Stored data

========

(* ===== verification/Erc20PegDemo.v ===== *)
(** * The peg on concrete storage

    A bridge with three notaries, the demo ledger and a peg: a deposit, a
    withdrawal, delayed withdrawals, idle blocks and a notarized claim, as
    instances of the theorems on the peg. *)

From S2P Require Import Prelude Support GenericAssetTypes GenericAsset GenericAssetInv MultiCurrency Issuance.
From S2P Require Import EthAbi EthBridgeTypes EthBridge EthBridgeProps EthBridgeTheorems EthBridgeSafety.
From S2P Require Import Erc20Peg Erc20PegProps Erc20PegQueue Erc20PegTheorems Erc20PegBacking Erc20PegRuntime.

Module PegDemo.
#[local] Existing Instance GenericAssetInv.Demo.config.
#[local] Existing Instance BridgeDemo.demo_config.
#[local] Existing Instance BridgeDemo.demo_env.

#[export] Instance demo_peg : PegConfig := {|
  peg_account := 50;
  DepositEventSignature := replicate 32 8;
  peg_hash l := l;
  db_read := 25;
  db_write := 100;
|}.

Abbreviation Peg := (PegState (BridgeState BridgeDemo.World) GenericAsset.State).

Definition contract : bytes := replicate 20 5.
Definition token : bytes := replicate 20 3.
Definition recipient : bytes := replicate 20 4.

Definition p0 : PegStore := mkPegStore true true ∅ ∅ ∅ ∅ ∅ ∅ [] 0 ∅ contract false [].
Definition s0 : Peg := Erc20Peg.mkState p0 BridgeDemo.keyed Demo.s0 1.

(** 40 units for account 10. *)
Definition claim : Erc20DepositEvent := mkDeposit token 40 (replicate 31 0 ++ [10]).

Definition paid : Peg := (Erc20Peg.on_success 0 contract (replicate 32 8) (encode_Erc20DepositEvent claim) s0).2.
Definition withdrawn : Peg := (dispatch (C_withdraw 1000 15 recipient) (Signed 10) paid).2.
Definition delaying : Peg := (dispatch (C_set_claim_delay 1000 5 1) Root withdrawn).2.
Definition waiting : Peg := (dispatch (C_withdraw 1000 7 recipient) (Signed 10) delaying).2.
Definition next_block : Peg :=
  (Erc20Peg.on_initialize 2 (Erc20Peg.mkState (peg waiting) (bridge waiting) (ledger waiting) 2)).2.

Lemma peg_run_Ok {S A} (m : D S A) s a : (m s).1 = Ok a -> m s = (Ok a, (m s).2).
Proof. destruct (m s). simpl. by intros ->. Qed.

Lemma demo_weights : weights_ok.
Proof. vm_compute. done. Qed.

Lemma demo_ledger_ok : iss_ok Demo.s0.
Proof. split; [exact Demo.s0_inv | vm_compute; done]. Qed.

Lemma s0_started : started s0.
Proof. split_and!; [exact demo_ledger_ok | done..]. Qed.

Lemma claim_bytes : Forall is_byte (encode_Erc20DepositEvent claim).
Proof. refine (bool_decide_unpack _ _). vm_compute. exact I. Qed.

Lemma paid_bstep : bstep s0 paid.
Proof. apply bs_success; [exact claim_bytes|]. intros deposit _ a Ha. cbn in Ha. by rewrite lookup_empty in Ha. Qed.

Lemma run_to_withdrawn : rtc bstep s0 withdrawn.
Proof.
  eapply rtc_l; [exact paid_bstep|]. apply rtc_once, (bs_call (C_withdraw 1000 15 recipient) (Signed 10) paid). vm_compute. done.
Qed.

(** 25 issued and 15 proved against 40 deposited. *)
Lemma peg_backed_witness :
  total_issuance 1000 (ledger withdrawn) = 25 /\ proven 1000 (peg_events (peg withdrawn)) = 15 /\
  total_issuance 1000 (ledger withdrawn) + pending 1000 (Erc20ToAssetId (peg withdrawn)) (DelayedClaims (peg withdrawn))
    + proven 1000 (peg_events (peg withdrawn)) <= deposited 1000 (peg_events (peg withdrawn)).
Proof.
  split; [vm_compute; reflexivity|]. split; [vm_compute; reflexivity|].
  assert (Ha : AssetIdToErc20 (peg withdrawn) !! 1000 = Some token) by (vm_compute; reflexivity).
  exact (peg_backed s0 withdrawn 1000 token s0_started run_to_withdrawn Ha).
Defined.

Lemma staking_withdrawals_unsupported_witness :
  do_withdrawal 10 1 5 recipient Runtime withdrawn = (Err (Erc20Peg PegError.UnsupportedAsset), withdrawn).
Proof. exact (staking_withdrawals_unsupported s0 withdrawn 10 5 recipient Runtime s0_started run_to_withdrawn). Defined.

Lemma paid_ok : iss_ok (ledger paid).
Proof. exact (bk_ok _ _ (run_sound s0 paid s0_started (rtc_once _ _ paid_bstep))). Qed.

Lemma withdrawal_burns_and_proves_witness :
  exists s', withdraw (Signed 10) 1000 15 recipient paid = (Ok tt, s') /\ free_balance 1000 10 (ledger s') = 25.
Proof.
  assert (Hw : (withdraw (Signed 10) 1000 15 recipient paid).1 = Ok tt) by (vm_compute; reflexivity).
  assert (Ht : AssetIdToErc20 (peg paid) !! 1000 = Some token) by (vm_compute; reflexivity).
  assert (Hd : ClaimDelay (peg paid) !! 1000 = None) by (vm_compute; reflexivity).
  assert (Hv : in_range BALANCE_BITS 15) by (vm_compute; split; discriminate).
  assert (Hact : WithdrawalsActive (peg paid) = true) by (vm_compute; reflexivity).
  assert (Hst : 1000 <> cur_staking_currency (ledger paid)) by (vm_compute; discriminate).
  assert (Hdelay : forall m d, ClaimDelay (peg paid) !! 1000 = Some (m, d) -> 15 < m) by (intros m d; rewrite Hd; discriminate).
  assert (Hrun : BridgePaused (notaries (bridge paid)) = false) by (vm_compute; reflexivity).
  assert (Hp : cur_free_balance 10 1000 (ledger paid) = 40) by (vm_compute; reflexivity).
  pose proof (withdrawal_burns_and_proves 10 1000 15 recipient token paid paid_ok Hv Hact Ht Hst Hdelay Hrun) as H.
  revert H Hw. destruct (withdraw (Signed 10) 1000 15 recipient paid) as [r s']. intros H Hw. cbn [fst] in Hw. subst r.
  exists s'. split; [reflexivity|]. destruct H as (_ & Hfree & _). rewrite Hp in Hfree. exact Hfree.
Defined.

(** ** Delayed claims *)
Lemma paid_step P : step P s0 paid.
Proof.
  assert (H : (Erc20Peg.on_success 0 contract (replicate 32 8) (encode_Erc20DepositEvent claim) s0).1 = Ok tt) by (vm_compute; reflexivity).
  exact (st_success P 0 contract (replicate 32 8) (encode_Erc20DepositEvent claim) s0 paid (peg_run_Ok _ s0 tt H)).
Qed.

Lemma withdrawn_step : step prudent paid withdrawn.
Proof. refine (st_call prudent (C_withdraw 1000 15 recipient) (Signed 10) paid _ I). vm_compute. split; discriminate. Qed.

Lemma delaying_step : step prudent withdrawn delaying.
Proof. refine (st_call prudent (C_set_claim_delay 1000 5 1) Root withdrawn _ _); vm_compute; [split; discriminate | reflexivity]. Qed.

Lemma waiting_step : step prudent delaying waiting.
Proof. refine (st_call prudent (C_withdraw 1000 7 recipient) (Signed 10) delaying _ I). vm_compute. split; discriminate. Qed.

Lemma run_to_waiting : rtc (step prudent) s0 waiting.
Proof.
  refine (rtc_l _ s0 paid waiting (paid_step _) _). refine (rtc_l _ paid withdrawn waiting withdrawn_step _).
  exact (rtc_l _ withdrawn delaying waiting delaying_step (rtc_once _ _ waiting_step)).
Qed.

Lemma s0_initial : Erc20PegTheorems.initial s0.
Proof. done. Qed.

Lemma pending_claims_ready_or_due_witness :
  0 ∈ ready_queue (queue waiting) \/ exists b, block_number waiting < b /\ 0 ∈ claims_of (DelayedClaimSchedule (peg waiting)) b.
Proof.
  assert (Hc : DelayedClaims (peg waiting) !! 0 = Some (Withdrawal {| wm_token_address := token; wm_amount := 7; wm_beneficiary := recipient |}))
    by (vm_compute; reflexivity).
  refine (pending_claims_ready_or_due s0 waiting 0 _ demo_weights s0_initial run_to_waiting _ Hc). vm_compute. reflexivity.
Defined.

Lemma waiting_ok : queue_ok (queue waiting).
Proof. exact (steps_queue_ok demo_weights prudent s0 waiting run_to_waiting (proj1 (peg_initial_ok s0 s0_initial))). Qed.

Lemma next_block_ok : queue_ok (queue next_block).
Proof.
  refine (steps_queue_ok demo_weights prudent waiting next_block (rtc_once _ _ _) waiting_ok).
  assert (Hi : (Erc20Peg.on_initialize 2 (Erc20Peg.mkState (peg waiting) (bridge waiting) (ledger waiting) 2)).1 = Ok tt)
    by (vm_compute; reflexivity).
  assert (Hb : block_number waiting = 1) by (vm_compute; reflexivity).
  pose proof (st_block prudent (peg waiting) (bridge waiting) (ledger waiting) (block_number waiting) next_block) as Hst.
  rewrite Hb in Hst. replace waiting with (Erc20Peg.mkState (peg waiting) (bridge waiting) (ledger waiting) 1).
  - apply Hst; [vm_compute; reflexivity | exact (peg_run_Ok _ _ tt Hi)].
  - rewrite <- Hb. by destruct waiting.
Qed.

Lemma on_idle_works_off_witness : exists s1 r s',
  for_each (take 4 [0]) process_claim next_block = (Ok tt, s1) /\ on_idle 5000 next_block = (Ok r, s') /\ 0 <= r <= 5000.
Proof.
  assert (Hq : ready_queue (queue next_block) = [0]) by (vm_compute; reflexivity).
  assert (Hn : idle_claims 5000 = 4%nat) by (vm_compute; reflexivity).
  destruct (on_idle_works_off 5000 next_block demo_weights next_block_ok) as (s1 & r & s' & H1 & H2 & H3 & _).
  - vm_compute. split; discriminate.
  - vm_compute. reflexivity.
  - rewrite Hq, Hn in H1. exists s1, r, s'. split; [exact H1|]. split; [exact H2 | exact H3].
Defined.

Lemma ready_claims_drain_witness : DelayedClaims (peg (idle_times 1 5000 next_block)) !! 0 = None.
Proof.
  refine (proj2 (ready_claims_drain 1 5000 next_block demo_weights _ _ next_block_ok _) 0 _).
  - vm_compute. split; discriminate.
  - vm_compute. reflexivity.
  - vm_compute. repeat constructor.
  - refine (bool_decide_unpack _ _). vm_compute. exact I.
Defined.

(** A withdrawal under a delay of zero. *)
Lemma zero_delay_strands_claim_witness :
  exists s1, delay_claim 0 (Withdrawal {| wm_token_address := token; wm_amount := 7; wm_beneficiary := recipient |}) waiting = (Ok tt, s1) /\
    forall s2, rtc (step any) s1 s2 -> 1 ∉ ready_queue (queue s2).
Proof.
  destruct (zero_delay_strands_claim any (Withdrawal {| wm_token_address := token; wm_amount := 7; wm_beneficiary := recipient |})
    waiting demo_weights waiting_ok) as (s1 & H1 & H2).
  - vm_compute. split; discriminate.
  - vm_compute. split; discriminate.
  - refine (bool_decide_unpack _ _). vm_compute. exact I.
  - vm_compute. reflexivity.
  - exists s1. split; [exact H1|]. intros s2 Hs2. exact (proj2 (H2 s2 Hs2)).
Defined.

(** ** A notarized deposit *)
Abbreviation Composed := (BridgeState (PegWorld (L := GenericAsset.State) BridgeDemo.World)).

Definition b0 : Composed := EthBridgeSafety.initial (mkPegWorld _ (peg paid) (ledger paid) 1 BridgeDemo.w0).
Definition b_keyed : Composed := (on_genesis_session [11; 12; 13] b0).2.
Definition b_claimed : Composed :=
  (submit_event_claim contract (replicate 32 8) (replicate 32 9) (encode_Erc20DepositEvent claim) b_keyed).2.
Definition b_once : Composed := (submit_notarization NoOrigin (PayloadEvent 0 0 Valid) b_claimed).2.

Lemma b_keyed_step : EthBridgeTheorems.step b0 b_keyed.
Proof.
  assert (H : (on_genesis_session [11; 12; 13] b0).1 = Ok tt) by (vm_compute; reflexivity).
  exact (step_genesis_session [11; 12; 13] b0 b_keyed (peg_run_Ok _ b0 tt H)).
Qed.

Lemma b_claimed_step : EthBridgeTheorems.step b_keyed b_claimed.
Proof.
  assert (H : (submit_event_claim contract (replicate 32 8) (replicate 32 9) (encode_Erc20DepositEvent claim) b_keyed).1 = Ok 0)
    by (vm_compute; reflexivity).
  refine (step_claim contract (replicate 32 8) (replicate 32 9) (encode_Erc20DepositEvent claim) 0 b_keyed b_claimed (peg_run_Ok _ b_keyed 0 H) _ _);
    vm_compute; reflexivity.
Qed.

Lemma b_once_step : EthBridgeTheorems.step b_claimed b_once.
Proof.
  assert (H : (submit_notarization NoOrigin (PayloadEvent 0 0 Valid) b_claimed).1 = Ok tt) by (vm_compute; reflexivity).
  exact (step_notarize _ _ b_claimed b_once (peg_run_Ok _ b_claimed tt H)).
Qed.

Lemma b_once_ok : bridge_ok b_once.
Proof.
  refine (steps_ok b0 b_once (EthBridgeSafety.bridge_initial_ok _) _).
  exact (rtc_l _ b0 b_keyed b_once b_keyed_step (rtc_l _ b_keyed b_claimed b_once b_claimed_step (rtc_once _ _ b_once_step))).
Qed.

Lemma notarized_deposit_paid_witness :
  exists b', submit_notarization NoOrigin (PayloadEvent 0 1 Valid) b_once = (Ok tt, b') /\
    free_balance 1000 10 (pw_ledger _ (world b')) = free_balance 1000 10 (pw_ledger _ (world b_once)) + 40.
Proof.
  assert (H1 : notary_keys (notaries b_once) !! Z.to_nat 1 = Some 12) by (vm_compute; reflexivity).
  assert (H2 : EventClaims (claims b_once) !! 0 = Some (replicate 32 9, 0)) by (vm_compute; reflexivity).
  assert (H3 : EventData (claims b_once) !! 0 = Some (encode_Erc20DepositEvent claim)) by (vm_compute; reflexivity).
  assert (H4 : event_of_type 0 (claims b_once) = (ContractAddress (pw_peg _ (world b_once)), DepositEventSignature))
    by (vm_compute; reflexivity).
  assert (H5 : EventDeadlineSeconds (claims b_once) <> 0) by (vm_compute; discriminate).
  assert (H6 : verdict 0 (vote 0 12 Valid b_once) = Some true) by (vm_compute; reflexivity).
  assert (H7 : deposit_wf claim) by (split_and!; [reflexivity | vm_compute; split; discriminate | reflexivity]).
  assert (H8 : decode_account (dep_beneficiary claim) = Some 10) by (vm_compute; reflexivity).
  assert (H9 : Erc20ToAssetId (pw_peg _ (world b_once)) !! dep_token_address claim = Some 1000) by (vm_compute; reflexivity).
  assert (H10 : 1000 <> cur_staking_currency (pw_ledger _ (world b_once))) by (vm_compute; discriminate).
  assert (Hl : pw_ledger _ (world b_once) = ledger paid) by (vm_compute; reflexivity).
  assert (H11 : iss_ok (pw_ledger _ (world b_once))) by (rewrite Hl; exact paid_ok).
  assert (H12 : cur_known 1000 (pw_ledger _ (world b_once))) by (vm_compute; reflexivity).
  assert (H13 : dep_amount claim <= umax 128) by (vm_compute; discriminate).
  assert (H14 : cur_issuance 1000 (pw_ledger _ (world b_once)) + dep_amount claim <= MAX_BALANCE) by (vm_compute; discriminate).
  destruct (notarized_deposit_paid 0 1 Valid 12 (replicate 32 9) 0 claim 10 1000 b_once b_once_ok H1 H2 H3 H4 H5 H6 H7 H13 H8 H9 H10 H11 H12 H14)
    as (b' & Hb' & _ & _ & Hfree & _).
  exists b'. split; [exact Hb' | exact Hfree].
Defined.
End PegDemo.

========

**Work instructions**:
With the line holding "assert (H6 : verdict" as the first and the line holding "assert (H11 : iss_ok" as the last, set down that range of the entries above exactly, and nothing else.

**Result**:
  assert (H6 : verdict 0 (vote 0 12 Valid b_once) = Some true) by (vm_compute; reflexivity).
  assert (H7 : deposit_wf claim) by (split_and!; [reflexivity | vm_compute; split; discriminate | reflexivity]).
  assert (H8 : decode_account (dep_beneficiary claim) = Some 10) by (vm_compute; reflexivity).
  assert (H9 : Erc20ToAssetId (pw_peg _ (world b_once)) !! dep_token_address claim = Some 1000) by (vm_compute; reflexivity).
  assert (H10 : 1000 <> cur_staking_currency (pw_ledger _ (world b_once))) by (vm_compute; discriminate).
  assert (Hl : pw_ledger _ (world b_once) = ledger paid) by (vm_compute; reflexivity).
  assert (H11 : iss_ok (pw_ledger _ (world b_once))) by (rewrite Hl; exact paid_ok).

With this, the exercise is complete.